Totonel, 9 ans, vit avec ses sœurs aînées dans un quartier délabré de Bucarest. Leur père est absent, leur mère en prison, leur oncle toxicomane, ces enfants sont livrés à eux-mêmes et le petit studio où ils vivent est un lieu de rendez-vous pour les junkies des environs. Le tableau est sombre et les scènes sont crues. On suit les trois personnages à toute heure du jour et de la nuit, en intérieur comme en extérieur, dans la rue ou à l’école, pendant qu’est attendue la libération de leur mère. Tout l’enjeu est d’espérer les voir déjouer les déterminismes sociaux et familiaux dans lesquels ils baignent pour éviter qu’ils soient aspirés à leur tour par la déscolarisation, la délinquance, les drogues dures, la prison bien sûr, en somme la spirale destructrice habituelle.

« Je voulais faire un film documentaire d’observation dans lequel j’arriverais à créer cette relation profonde avec les personnages, à les filmer de telle sorte qu’ils oublient qu’on les filme, ou du moins qu’ils aient une relation organique avec la caméra, parce qu’ils ont confiance en toi. Je pensais que si j’arrivais à faire cela, ce serait bien mieux que de faire un film de fiction sur des destinées du même genre, avec des enfants du même genre… »
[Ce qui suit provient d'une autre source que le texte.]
(** ** Values that are not identical to themselves *)

(** X8. For a value that is not identical to itself ([NaN]) and has
    neither [clone] nor [equals], every [setValue] stores the value and
    raises, and every assignment to [isConstant] stores it and raises,
    whatever the instance holds. *)
Theorem never_identical_always_raises this value w p :
  instances w !! this = Some p →
  strict_equals value value = false →
  has_clone (heap w) value = false →
  has_equals (heap w) value = false →
  (∃ w',
     setValue this value w = Normal (tt, w')
     ∧ instances w' !! this
       = Some (mkDynamicProperty value false false
                 (_definitionChanged p) (_constant p))
     ∧ heap w' = heap w
     ∧ journal w'
       = journal w
         ++ [mkRaised this [Instance this] (_listeners (_definitionChanged p))])
  ∧ (∃ w',
       set_isConstant this value w = Normal (tt, w')
       ∧ instances w' !! this = Some (with_constant value p)
       ∧ heap w' = heap w
       ∧ journal w'
         = journal w
           ++ [mkRaised this [Instance this] (_listeners (_definitionChanged p))]).
Proof.
  intros Hp Hnan Hc He. split.
  - rewrite (run_setValue _ _ _ _ Hp), (strict_equals_never _ _ Hnan), He.
    cbn [negb orb]. eexists. split; [reflexivity|]. cbn [instances heap journal].
    rewrite lookup_insert_eq. unfold copy_of, flagged. by rewrite Hc, He.
  - rewrite (run_set_isConstant _ _ _ _ Hp), (strict_equals_never _ _ Hnan).
    eexists. split; [reflexivity|]. cbn [instances journal heap].
    by rewrite lookup_insert_eq.
Qed.

(** ** Absent values *)

(** X13. [setValue(undefined)] and [setValue(null)] go through from
    every state, a state with stale flags included: the [isDefined]
    guard of lines 82-83 keeps [typeof] away from the absent value, both
    flags become [false], the absent value is stored without a call of
    [clone], the event is raised once, and [getValue] then returns the
    absent value. *)
Theorem setValue_absent_resets this value time result w p :
  instances w !! this = Some p →
  defined value = false →
  strict_equals (_value p) value = false →
  ∃ w',
    setValue this value w = Normal (tt, w')
    ∧ instances w' !! this
      = Some (mkDynamicProperty value false false (_definitionChanged p) (_constant p))
    ∧ heap w' = heap w
    ∧ journal w'
      = journal w
        ++ [mkRaised this [Instance this] (_listeners (_definitionChanged p))]
    ∧ getValue this time result w' = Normal (value, w').
Proof.
  intros Hp Habsent Hnew.
  assert (Hc : has_clone (heap w) value = false)
    by (unfold has_clone; by rewrite Habsent).
  assert (He : has_equals (heap w) value = false)
    by (unfold has_equals; by rewrite Habsent).
  assert (Hcopy : copy_of (heap w) value = (heap w, value))
    by (unfold copy_of; by rewrite Hc).
  rewrite (run_setValue _ _ _ _ Hp), Hnew, He, Hcopy. cbn [negb orb fst snd].
  eexists. split; [reflexivity|]. cbn [instances heap journal].
  assert (Hp' : <[this := with_value value (flagged (heap w) value p)]> (instances w)
                !! this
                = Some (mkDynamicProperty value false false
                          (_definitionChanged p) (_constant p))).
  { rewrite lookup_insert_eq. unfold flagged. by rewrite Hc, He. }
  split; [exact Hp'|]. split; [reflexivity|]. split; [reflexivity|].
  by erewrite run_getValue by (cbn [instances]; exact Hp').
Qed.

(** ** Stale flags are repaired by the next store *)

(** X12. A [setValue] that stores leaves both flags describing what it
    stored, whatever they said before, provided the stored copy can do
    what its original can. *)
Theorem setValue_storing_restores_flags this value w p :
  instances w !! this = Some p →
  strict_equals (_value p) value = false →
  negb (has_equals (heap w) value)
  || negb (equals_body (heap w) value (_value p)) = true →
  has_clone (copy_of (heap w) value).1 (copy_of (heap w) value).2
  = has_clone (heap w) value →
  has_equals (copy_of (heap w) value).1 (copy_of (heap w) value).2
  = has_equals (heap w) value →
  ∃ w' p',
    setValue this value w = Normal (tt, w')
    ∧ instances w' !! this = Some p'
    ∧ (heap w', _value p') = copy_of (heap w) value
    ∧ _hasClone p' = has_clone (heap w') (_value p')
    ∧ _hasEquals p' = has_equals (heap w') (_value p').
Proof.
  intros Hp Hnew Hchanged Hc He.
  rewrite (run_setValue _ _ _ _ Hp), Hnew, Hchanged.
  eexists _, _. split; [reflexivity|]. cbn [instances heap].
  split; [by rewrite lookup_insert_eq|].
  unfold flagged. cbn [with_value with_hasEquals with_hasClone
    _value _hasClone _hasEquals].
  split; [by destruct (copy_of (heap w) value)|]. by rewrite Hc, He.
Qed.

(** ** When the methods throw *)

(** X9. When [setValue(v)] keeps the stored value because [v.equals]
    of it is true, and [v] has [clone] while the stored value has not,
    it returns with the flag of [v] over the old value, and from then on
    [getValue] throws a [TypeError] for every [time] and [result]
    (line 67 calls [clone] on the stored value without a check of its
    own). *)
Theorem getValue_throws_after_keeping this value w p :
  instances w !! this = Some p →
  strict_equals (_value p) value = false →
  has_equals (heap w) value = true →
  equals_body (heap w) value (_value p) = true →
  has_clone (heap w) value = true →
  has_clone (heap w) (_value p) = false →
  ∃ w',
    setValue this value w = Normal (tt, w')
    ∧ _value <$> instances w' !! this = Some (_value p)
    ∧ ∀ time result, getValue this time result w' = Throw TypeError.
Proof.
  intros Hp Hnew He Heq Hc Hold.
  rewrite (run_setValue _ _ _ _ Hp), Hnew, He, Heq. cbn [negb orb].
  eexists. split; [reflexivity|]. cbn [instances with_instances].
  split; [by rewrite lookup_insert_eq|]. intros time result.
  erewrite run_getValue by (cbn [instances with_instances]; apply lookup_insert_eq).
  unfold flagged. cbn [with_hasEquals with_hasClone _hasClone _value].
  rewrite Hc. unfold invoke_clone. cbn [heap with_instances]. by rewrite Hold.
Qed.

(** X10. In a state whose [_hasEquals] flag is set while the stored
    value has no [equals] function, [equals] throws a [TypeError] for
    every other instance it is given (line 107), and still returns
    [true] for the receiver itself and [false] for anything that is not
    an instance. *)
Theorem equals_throws_on_stale_flag this w p :
  instances w !! this = Some p →
  _hasEquals p = true →
  has_equals (heap w) (_value p) = false →
  (∀ q pq, q ≠ this → instances w !! q = Some pq →
     equals this (Instance q) w = Throw TypeError)
  ∧ equals this (Instance this) w = Normal (true, w)
  ∧ (∀ v, equals this (Foreign v) w = Normal (false, w)).
Proof.
  intros Hp Hflag He. split; [|split].
  - intros q pq Hne Hq. rewrite (run_equals _ _ _ _ Hp), Hq, Hflag.
    cbn [same_instance negb andb].
    rewrite (proj2 (Nat.eqb_neq _ _) (not_eq_sym Hne)).
    unfold invoke_equals. by rewrite He.
  - rewrite (run_equals _ _ _ _ Hp). cbn [same_instance]. by rewrite Nat.eqb_refl.
  - intros v. by rewrite (run_equals _ _ _ _ Hp).
Qed.

(** ** Symmetry of [equals] *)

(** X11. Between two instances whose [_hasEquals] flags are both unset,
    [equals] returns, in either direction, the same boolean: [true] for
    one and the same instance, and otherwise whether the two stored
    values are identical ([===]). *)
Theorem equals_symmetric_without_flags this other w p q :
  instances w !! this = Some p →
  instances w !! other = Some q →
  _hasEquals p = false →
  _hasEquals q = false →
  equals this (Instance other) w
  = Normal (Nat.eqb this other || strict_equals (_value p) (_value q), w)
  ∧ equals other (Instance this) w = equals this (Instance other) w.
Proof.
  intros Hp Hq Hfp Hfq.
  rewrite (run_equals _ _ _ _ Hp), (run_equals _ _ _ _ Hq), Hp, Hq, Hfp, Hfq.
  cbn [same_instance negb andb]. rewrite (Nat.eqb_sym other this).
  rewrite (strict_equals_sym (_value p) (_value q)).
  split; [|reflexivity].
  destruct (this =? other); [reflexivity|].
  by destruct (strict_equals (_value p) (_value q)).
Qed.

End Properties.

(** * The vector host *)

(** The vector host keeps what [getValue] documents about [clone]. *)
#[export] Instance cartesian_clone_contract : CloneContract Cartesian.host.
Proof.
  split; intros h value result Hc Hd;
    unfold has_clone in Hc; apply andb_true_iff in Hc as [_ Hc];
    cbn in Hc; unfold Cartesian.typeof_clone in Hc;
    cbn [clone_body Cartesian.host]; unfold Cartesian.clone_body;
    destruct (Cartesian.lookup_object h value) as [o|] eqn:Ho; try discriminate;
    rewrite Hd.
  - by destruct result.
  - destruct value as [| | | | |a]; try discriminate. cbn in Ho |- *.
    apply lookup_lt_Some in Ho. apply Nat.eqb_neq. lia.
Qed.

(** Address 1 holds the vector (1, 2) and address 2 the vector
    (1, 2, 3): the first equals the second, and not the other way
    round. *)
Example equals_is_not_symmetric :
  Cartesian.equals_body Cartesian.objects (VObject 1) (VObject 2) = true
  ∧ Cartesian.equals_body Cartesian.objects (VObject 2) (VObject 1) = false.
Proof. by split. Qed.

(** ** Scenarios *)

(** Two listeners subscribe, and one unsubscribes again: a raise reaches
    the listeners subscribed at that moment, in subscription order. *)
Example raise_reaches_listeners_in_order :
  ∃ w',
    (this ← construct VUndefined;
     addEventListener this 5;;
     addEventListener this 3;;
     addEventListener this 8;;
     removeEventListener this 3;;
     setValue this (VString "x");;
     raised_so_far)
      (Cartesian.world_of Cartesian.objects)
    = Normal ([mkRaised 0 [Instance 0] [5; 8]], w').
Proof. eexists. vm_compute. reflexivity. Qed.

(** [NaN !== NaN]: setting [NaN] on a property that holds [NaN] is a
    change like any other. *)
Example setValue_NaN_is_new_each_time :
  ∃ w',
    (this ← construct (VNumber nan);
     setValue this (VNumber nan);;
     raised_count)
      (Cartesian.world_of Cartesian.objects)
    = Normal (2, w').
Proof. eexists. vm_compute. reflexivity. Qed.

(** The scenario of the specification: a property constructed with the
    vector (1, 2) and set to the vector (1, 2, 3) raises the event for
    the second time, [getValue] returns a new vector and not the stored
    one, and the property equals a second property that holds its own
    copy of (1, 2, 3). *)
Example construct_set_get_equals :
  ∃ w',
    (this ← construct (VObject 1);
     setValue this (VObject 2);;
     raised ← raised_count;
     stored ← read this _value;
     got ← getValue this VUndefined VUndefined;
     other ← construct (VObject 2);
     same ← equals this (Instance other);
     mret (raised, stored, got, same))
      (Cartesian.world_of Cartesian.objects)
    = Normal ((2, VObject 5, VObject 6, true), w').
Proof. eexists. vm_compute. reflexivity. Qed.


(** C7, counterexample.  [a] is the vector (1, 2), [b] the vector
    (1, 2, 3); both have [equals] and [a.equals(b)] is true.  On a
    property constructed without a value, [setValue(a)] raises the event
    and so does [setValue(b)], because line 88 asks [b.equals(...)] of
    the stored copy of [a]: the journal holds one entry after the first
    call and two after the second. *)
Lemma setValue_twice_raises_twice :
  ∃ w',
    (this ← construct VUndefined;
     a ← capabilities (VObject 1);
     b ← capabilities (VObject 2);
     same ← invoke_equals (VObject 1) (VObject 2);
     before ← raised_count;
     setValue this (VObject 1);;
     first ← raised_count;
     setValue this (VObject 2);;
     second ← raised_count;
     mret (a.2, b.2, same, before, first, second))
      (Cartesian.world_of Cartesian.objects)
    = Normal ((true, true, true, 0, 1, 2), w').
Proof. eexists. vm_compute. reflexivity. Qed.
« J’ai organisé une sorte d’école de cinéma, pour apprendre aux enfants à tenir une caméra. (…) Mais à ce moment-là je n’avais pas encore dit à Andreea que mon objectif, à travers tout ça, était de l’amener à filmer. Et j’ai attendu qu’elle me demande d’elle-même une caméra. Alors on a commencé à travailler ensemble. Je lui ai suggéré d’utiliser sa caméra comme une sorte de journal. Elle venait avec ce qu’elle avait filmé, on regardait ensemble, je lui disais ce que j’aimais et ce que je n’aimais pas, et ainsi de suite, jusqu’à ce que, soudain, elle s’approprie vraiment la caméra. Je lui ai dit que si ce qu’elle faisait était bien, on pourrait peut-être l’intégrer au film. Donc elle savait ça. Et vraiment elle a commencé à utiliser la caméra comme une réflexion sur sa propre vie, et je crois que la meilleure scène du film, c’est Andreea qui l’a filmée, pas moi. »

« Au début je m’attendais à des retrouvailles en famille, mais en fait, d’un coup, sans savoir d’où ça venait, le frère et la sœur ont grandi devant mes yeux, et quand ils retrouvent leur mère pour la première fois à sa sortie de prison, eh bien ils réalisent qu’ils ont mûri, qu’ils ne peuvent plus s’en remettre aux soins de leur mère sans avoir certaines garanties, qu’ils ont fait des progrès dans leur vie et qu’ils ne peuvent plus revenir au climat d’incertitude que leur mère pourrait leur apporter à nouveau… Tout ça, je ne m’y attendais pas du tout. Il y a bien plus de vérité là-dedans que dans ce qu’un individu comme moi aurait pu imaginer. »

« Quand je fais un film, je ne m’arrête pas avant le moment où je crois que je suis arrivé à une forme dans laquelle l’expérience du spectateur pourra être aussi profonde que celle que j’ai eue moi en traversant tout le processus de fabrication du film. Alors, que ce soit documentaire ou fiction, au moment où le film est terminé et où le spectateur le voit au cinéma, ça ne compte plus, en fait. »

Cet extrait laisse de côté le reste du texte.